---- SUPPLIED RECORDS

(* ===== verification/RuntimeMetrics.v ===== *)
(** * Runtime metrics ([src/app/runtime_metrics.cpp])

    The counters of the gateway, updated by any thread, and their text in the
    Prometheus exposition format. *)

From S2P Require Import Prelude Text.

Local Open Scope Z_scope.

(** ** The code *)

(** The atomic members of [RuntimeMetrics]. *)
Inductive counter : Type :=
  | SerialWorkerCount | FramesParsed | FramesInvalid | CrcErrors
  | LengthErrors | MqttPublishSuccess | MqttPublishFailed | TcpPublishSuccess
  | TcpPublishFailed | CacheDepth | CacheEnqueue | CacheFlushAttempt
  | DeviceOnline | DeviceOffline | ProtocolErrors | ModbusErrors
  | CanErrors.

#[export] Instance counter_eq_dec : EqDecision counter.
Proof. solve_decision. Defined.

(** Each member is a 64-bit unsigned integer. *)
Record RuntimeMetrics : Type := mk_metrics {
  started_at_seconds : Z;
  value : counter → Z;
}.

Definition new_metrics (now : Z) : RuntimeMetrics := mk_metrics now (λ _, 0).

(** [store] and [fetch_add] of one member. *)
Definition store (c : counter) (v : Z) (m : RuntimeMetrics) : RuntimeMetrics :=
  mk_metrics (started_at_seconds m) (λ c', if decide (c' = c) then u64 v else value m c').
Definition fetch_add (c : counter) (n : Z) (m : RuntimeMetrics) : RuntimeMetrics :=
  mk_metrics (started_at_seconds m)
             (λ c', if decide (c' = c) then u64 (value m c' + n) else value m c').

Definition uptime_seconds (m : RuntimeMetrics) (now : Z) : Z := u64 (now - started_at_seconds m).

Definition set_serial_worker_count (count : Z) := store SerialWorkerCount count.
Definition record_frames_parsed (count : Z) := fetch_add FramesParsed count.
Definition record_frames_invalid (count : Z) := fetch_add FramesInvalid count.
Definition record_crc_errors (count : Z) := fetch_add CrcErrors count.
Definition record_length_errors (count : Z) := fetch_add LengthErrors count.
Definition record_mqtt_publish_success (count : Z) := fetch_add MqttPublishSuccess count.
Definition record_mqtt_publish_failed (count : Z) := fetch_add MqttPublishFailed count.
Definition record_tcp_publish_success (count : Z) := fetch_add TcpPublishSuccess count.
Definition record_tcp_publish_failed (count : Z) := fetch_add TcpPublishFailed count.
Definition set_cache_depth (depth : Z) := store CacheDepth depth.
Definition record_cache_enqueue (count : Z) := fetch_add CacheEnqueue count.
Definition record_cache_flush_attempt (count : Z) := fetch_add CacheFlushAttempt count.
Definition set_device_counts (online offline : Z) (m : RuntimeMetrics) : RuntimeMetrics :=
  store DeviceOffline offline (store DeviceOnline online m).
Definition record_protocol_error (count : Z) := fetch_add ProtocolErrors count.
Definition record_modbus_error (count : Z) := fetch_add ModbusErrors count.
Definition record_can_error (count : Z) := fetch_add CanErrors count.

Definition write_metric (name type help : string) (v : Z) : string :=
  "# HELP " +:+ name +:+ " " +:+ help +:+ nl
  +:+ "# TYPE " +:+ name +:+ " " +:+ type +:+ nl
  +:+ name +:+ " " +:+ dec v +:+ nl.

Definition render_prometheus (m : RuntimeMetrics) (now : Z) : string :=
  write_metric "iot_gateway_uptime_seconds" "gauge"
    "Seconds since the gateway process initialized runtime metrics." (uptime_seconds m now) +:+
  write_metric "iot_gateway_serial_worker_count" "gauge"
    "Configured serial worker threads." (value m SerialWorkerCount) +:+
  write_metric "iot_gateway_frames_parsed_total" "counter"
    "Protocol frames accepted by the frame parser." (value m FramesParsed) +:+
  write_metric "iot_gateway_frames_invalid_total" "counter"
    "Protocol frames rejected for CRC or length errors." (value m FramesInvalid) +:+
  write_metric "iot_gateway_crc_errors_total" "counter"
    "Frames rejected by CRC16-Modbus validation." (value m CrcErrors) +:+
  write_metric "iot_gateway_length_errors_total" "counter"
    "Frames rejected for an invalid payload length." (value m LengthErrors) +:+
  write_metric "iot_gateway_mqtt_publish_success_total" "counter"
    "MQTT publish attempts acknowledged by the client." (value m MqttPublishSuccess) +:+
  write_metric "iot_gateway_mqtt_publish_failed_total" "counter"
    "MQTT publish attempts that were not accepted by the broker." (value m MqttPublishFailed) +:+
  write_metric "iot_gateway_tcp_publish_success_total" "counter"
    "TCP JSON Lines messages sent successfully." (value m TcpPublishSuccess) +:+
  write_metric "iot_gateway_tcp_publish_failed_total" "counter"
    "TCP JSON Lines send attempts that failed." (value m TcpPublishFailed) +:+
  write_metric "iot_gateway_cache_depth" "gauge"
    "Messages currently retained in the MQTT offline cache." (value m CacheDepth) +:+
  write_metric "iot_gateway_cache_enqueue_total" "counter"
    "Messages appended to the MQTT offline cache." (value m CacheEnqueue) +:+
  write_metric "iot_gateway_cache_flush_attempt_total" "counter"
    "Offline cache replay passes attempted." (value m CacheFlushAttempt) +:+
  write_metric "gateway_device_online_total" "gauge"
    "Devices currently considered online." (value m DeviceOnline) +:+
  write_metric "gateway_device_offline_total" "gauge"
    "Devices currently considered offline." (value m DeviceOffline) +:+
  write_metric "gateway_protocol_error_total" "counter"
    "Input protocol errors reported by device adapters." (value m ProtocolErrors) +:+
  write_metric "gateway_modbus_error_total" "counter"
    "Modbus RTU timeout, transport, and response errors." (value m ModbusErrors) +:+
  write_metric "gateway_can_error_total" "counter"
    "SocketCAN transport and CAN payload errors." (value m CanErrors).

(** ** Reading the exposition format *)

(** A line of the format: a comment, or a name and a value. *)
Definition sample (line : string) : option (string * string) :=
  match line with
  | String c _ => if Ascii.eqb c "#"%char then None else cut " "%char line
  | EmptyString => None
  end.

Definition scrape (text : string) : list (string * string) := omap sample (lines text).

(** A metric name: no space, no new line, not a comment. *)
Definition metric_name (name : string) : bool :=
  match name with
  | String c _ => negb (Ascii.eqb c "#"%char) && lacks " "%char name && lacks nl_char name
  | EmptyString => false
  end.

Lemma scrape_metric name type help v rest :
  metric_name name = true → lacks nl_char help = true → lacks nl_char type = true →
  scrape (write_metric name type help v +:+ rest) = (name, dec v) :: scrape rest.
Proof.
  intros Hn Hh Ht. unfold scrape, write_metric.
  destruct name as [| c name']; [discriminate |]. set (name := String c name') in *.
  unfold metric_name in Hn. fold name in Hn. apply andb_true_iff in Hn as [Hn Hnl].
  apply andb_true_iff in Hn as [Hc Hsp].
  assert (lacks nl_char (dec v) = true) as Hv by by apply lacks_dec.
  rewrite !string_app_assoc.
  replace ("# HELP " +:+ name +:+ " " +:+ help +:+ nl +:+ _)
    with (("# HELP " +:+ name +:+ " " +:+ help) +:+ nl
          +:+ ("# TYPE " +:+ name +:+ " " +:+ type) +:+ nl
          +:+ (name +:+ " " +:+ dec v) +:+ nl +:+ rest) by by rewrite !string_app_assoc.
  rewrite !lines_line by (rewrite !lacks_app, ?Hnl, ?Hh, ?Ht, ?Hv; done).
  cbn [omap list_omap]. change (sample ("# HELP " +:+ _)) with (@None (string * string)).
  change (sample ("# TYPE " +:+ _)) with (@None (string * string)). cbn iota.
  assert (sample (name +:+ " " +:+ dec v) = Some (name, dec v)) as ->; [| done].
  change (" " +:+ dec v) with (String " "%char (dec v)).
  rewrite <-(cut_app " "%char name (dec v) Hsp). unfold name.
  change (String c name' +:+ String " "%char (dec v))
    with (String c (name' +:+ String " "%char (dec v))).
  unfold sample. by destruct (Ascii.eqb c "#"%char).
Qed.

(** ** Updates *)

(** One update of a member by some thread. *)
Inductive update : Type :=
  | Add (c : counter) (n : Z)
  | Set_ (c : counter) (v : Z).

Definition apply_update (m : RuntimeMetrics) (u : update) : RuntimeMetrics :=
  match u with Add c n => fetch_add c n m | Set_ c v => store c v m end.

Definition added_to (c : counter) (u : update) : Z :=
  match u with Add c' n => if decide (c' = c) then n else 0 | Set_ _ _ => 0 end.
Definition total_added (c : counter) (us : list update) : Z :=
  foldr (λ u, Z.add (added_to c u)) 0 us.
Definition stores_to (c : counter) (u : update) : Prop :=
  match u with Set_ c' _ => c' = c | Add _ _ => False end.

Definition metrics_wf (m : RuntimeMetrics) : Prop := ∀ c, 0 <= value m c < 2 ^ 64.

Lemma u64_bound z : 0 <= u64 z < 2 ^ 64.
Proof. apply Z.mod_pos_bound. lia. Qed.

Lemma apply_update_wf m u : metrics_wf m → metrics_wf (apply_update m u).
Proof.
  intros Hm c. destruct u; cbn [apply_update fetch_add store value]; case_decide;
    try apply u64_bound; apply Hm.
Qed.

Lemma updates_wf us m : metrics_wf m → metrics_wf (foldl apply_update m us).
Proof. revert m. induction us as [| u us IH]; intros m Hm; [done |]. by apply IH, apply_update_wf. Qed.

(** Without a store, a counter holds the sum of what was added, modulo 2^64. *)
Lemma updates_value c us m :
  metrics_wf m → Forall (λ u, ¬ stores_to c u) us →
  value (foldl apply_update m us) c = u64 (value m c + total_added c us).
Proof.
  revert m. induction us as [| u us IH]; intros m Hm Hs; cbn [foldl total_added foldr].
  { rewrite Z.add_0_r. symmetry. apply Z.mod_small, Hm. }
  apply Forall_cons in Hs as [Hu Hs]. rewrite IH by (done || by apply apply_update_wf).
  fold (total_added c us). destruct u as [c' n | c' v]; cbn [apply_update fetch_add store value added_to].
  - destruct (decide (c = c')) as [<- | Hne].
    + rewrite decide_True by done. unfold u64, wrap. rewrite Zplus_mod_idemp_l. f_equal. lia.
    + rewrite decide_False by done. f_equal.
  - rewrite decide_False; [done |]. intros ->. by apply Hu.
Qed.

Lemma total_added_perm c us us' : us ≡ₚ us' → total_added c us = total_added c us'.
Proof. unfold total_added. induction 1; cbn [foldr]; lia. Qed.

(** ** Properties *)

(** The exposition text is well-formed: reading it back line by line yields
    every metric once, in order, with the decimal value of its member, and the
    uptime. *)
Lemma render_scrape m now :
  scrape (render_prometheus m now) =
  [("iot_gateway_uptime_seconds", dec (uptime_seconds m now));
   ("iot_gateway_serial_worker_count", dec (value m SerialWorkerCount));
   ("iot_gateway_frames_parsed_total", dec (value m FramesParsed));
   ("iot_gateway_frames_invalid_total", dec (value m FramesInvalid));
   ("iot_gateway_crc_errors_total", dec (value m CrcErrors));
   ("iot_gateway_length_errors_total", dec (value m LengthErrors));
   ("iot_gateway_mqtt_publish_success_total", dec (value m MqttPublishSuccess));
   ("iot_gateway_mqtt_publish_failed_total", dec (value m MqttPublishFailed));
   ("iot_gateway_tcp_publish_success_total", dec (value m TcpPublishSuccess));
   ("iot_gateway_tcp_publish_failed_total", dec (value m TcpPublishFailed));
   ("iot_gateway_cache_depth", dec (value m CacheDepth));
   ("iot_gateway_cache_enqueue_total", dec (value m CacheEnqueue));
   ("iot_gateway_cache_flush_attempt_total", dec (value m CacheFlushAttempt));
   ("gateway_device_online_total", dec (value m DeviceOnline));
   ("gateway_device_offline_total", dec (value m DeviceOffline));
   ("gateway_protocol_error_total", dec (value m ProtocolErrors));
   ("gateway_modbus_error_total", dec (value m ModbusErrors));
   ("gateway_can_error_total", dec (value m CanErrors))].
Proof.
  unfold render_prometheus. rewrite <-(string_app_nil_r (write_metric "gateway_can_error_total" _ _ _)).
  by rewrite !scrape_metric by reflexivity.
Qed.

(** Concurrent updates are never lost. Whatever the order in which the threads'
    updates take effect, a counter to which nothing is stored ends at its initial
    value plus everything added to it, modulo 2^64. *)
Lemma updates_commute m us us' c :
  metrics_wf m → us ≡ₚ us' → Forall (λ u, ¬ stores_to c u) us →
  value (foldl apply_update m us') c = u64 (value m c + total_added c us) ∧
  metrics_wf (foldl apply_update m us').
Proof.
  intros Hm Hp Hs. split; [| by apply updates_wf].
  rewrite (total_added_perm c us us' Hp). apply updates_value; [done |]. by rewrite <-Hp.
Qed.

--------

Transcribe verbatim. Cover the lines from the first line of the entries above to the line containing "Definition record_tcp_publish_success (count", inclusive.

(* ===== verification/RuntimeMetrics.v ===== *)
(** * Runtime metrics ([src/app/runtime_metrics.cpp])

    The counters of the gateway, updated by any thread, and their text in the
    Prometheus exposition format. *)

From S2P Require Import Prelude Text.

Local Open Scope Z_scope.

(** ** The code *)

(** The atomic members of [RuntimeMetrics]. *)
Inductive counter : Type :=
  | SerialWorkerCount | FramesParsed | FramesInvalid | CrcErrors
  | LengthErrors | MqttPublishSuccess | MqttPublishFailed | TcpPublishSuccess
  | TcpPublishFailed | CacheDepth | CacheEnqueue | CacheFlushAttempt
  | DeviceOnline | DeviceOffline | ProtocolErrors | ModbusErrors
  | CanErrors.

#[export] Instance counter_eq_dec : EqDecision counter.
Proof. solve_decision. Defined.

(** Each member is a 64-bit unsigned integer. *)
Record RuntimeMetrics : Type := mk_metrics {
  started_at_seconds : Z;
  value : counter → Z;
}.

Definition new_metrics (now : Z) : RuntimeMetrics := mk_metrics now (λ _, 0).

(** [store] and [fetch_add] of one member. *)
Definition store (c : counter) (v : Z) (m : RuntimeMetrics) : RuntimeMetrics :=
  mk_metrics (started_at_seconds m) (λ c', if decide (c' = c) then u64 v else value m c').
Definition fetch_add (c : counter) (n : Z) (m : RuntimeMetrics) : RuntimeMetrics :=
  mk_metrics (started_at_seconds m)
             (λ c', if decide (c' = c) then u64 (value m c' + n) else value m c').

Definition uptime_seconds (m : RuntimeMetrics) (now : Z) : Z := u64 (now - started_at_seconds m).

Definition set_serial_worker_count (count : Z) := store SerialWorkerCount count.
Definition record_frames_parsed (count : Z) := fetch_add FramesParsed count.
Definition record_frames_invalid (count : Z) := fetch_add FramesInvalid count.
Definition record_crc_errors (count : Z) := fetch_add CrcErrors count.
Definition record_length_errors (count : Z) := fetch_add LengthErrors count.
Definition record_mqtt_publish_success (count : Z) := fetch_add MqttPublishSuccess count.
Definition record_mqtt_publish_failed (count : Z) := fetch_add MqttPublishFailed count.
Definition record_tcp_publish_success (count : Z) := fetch_add TcpPublishSuccess count.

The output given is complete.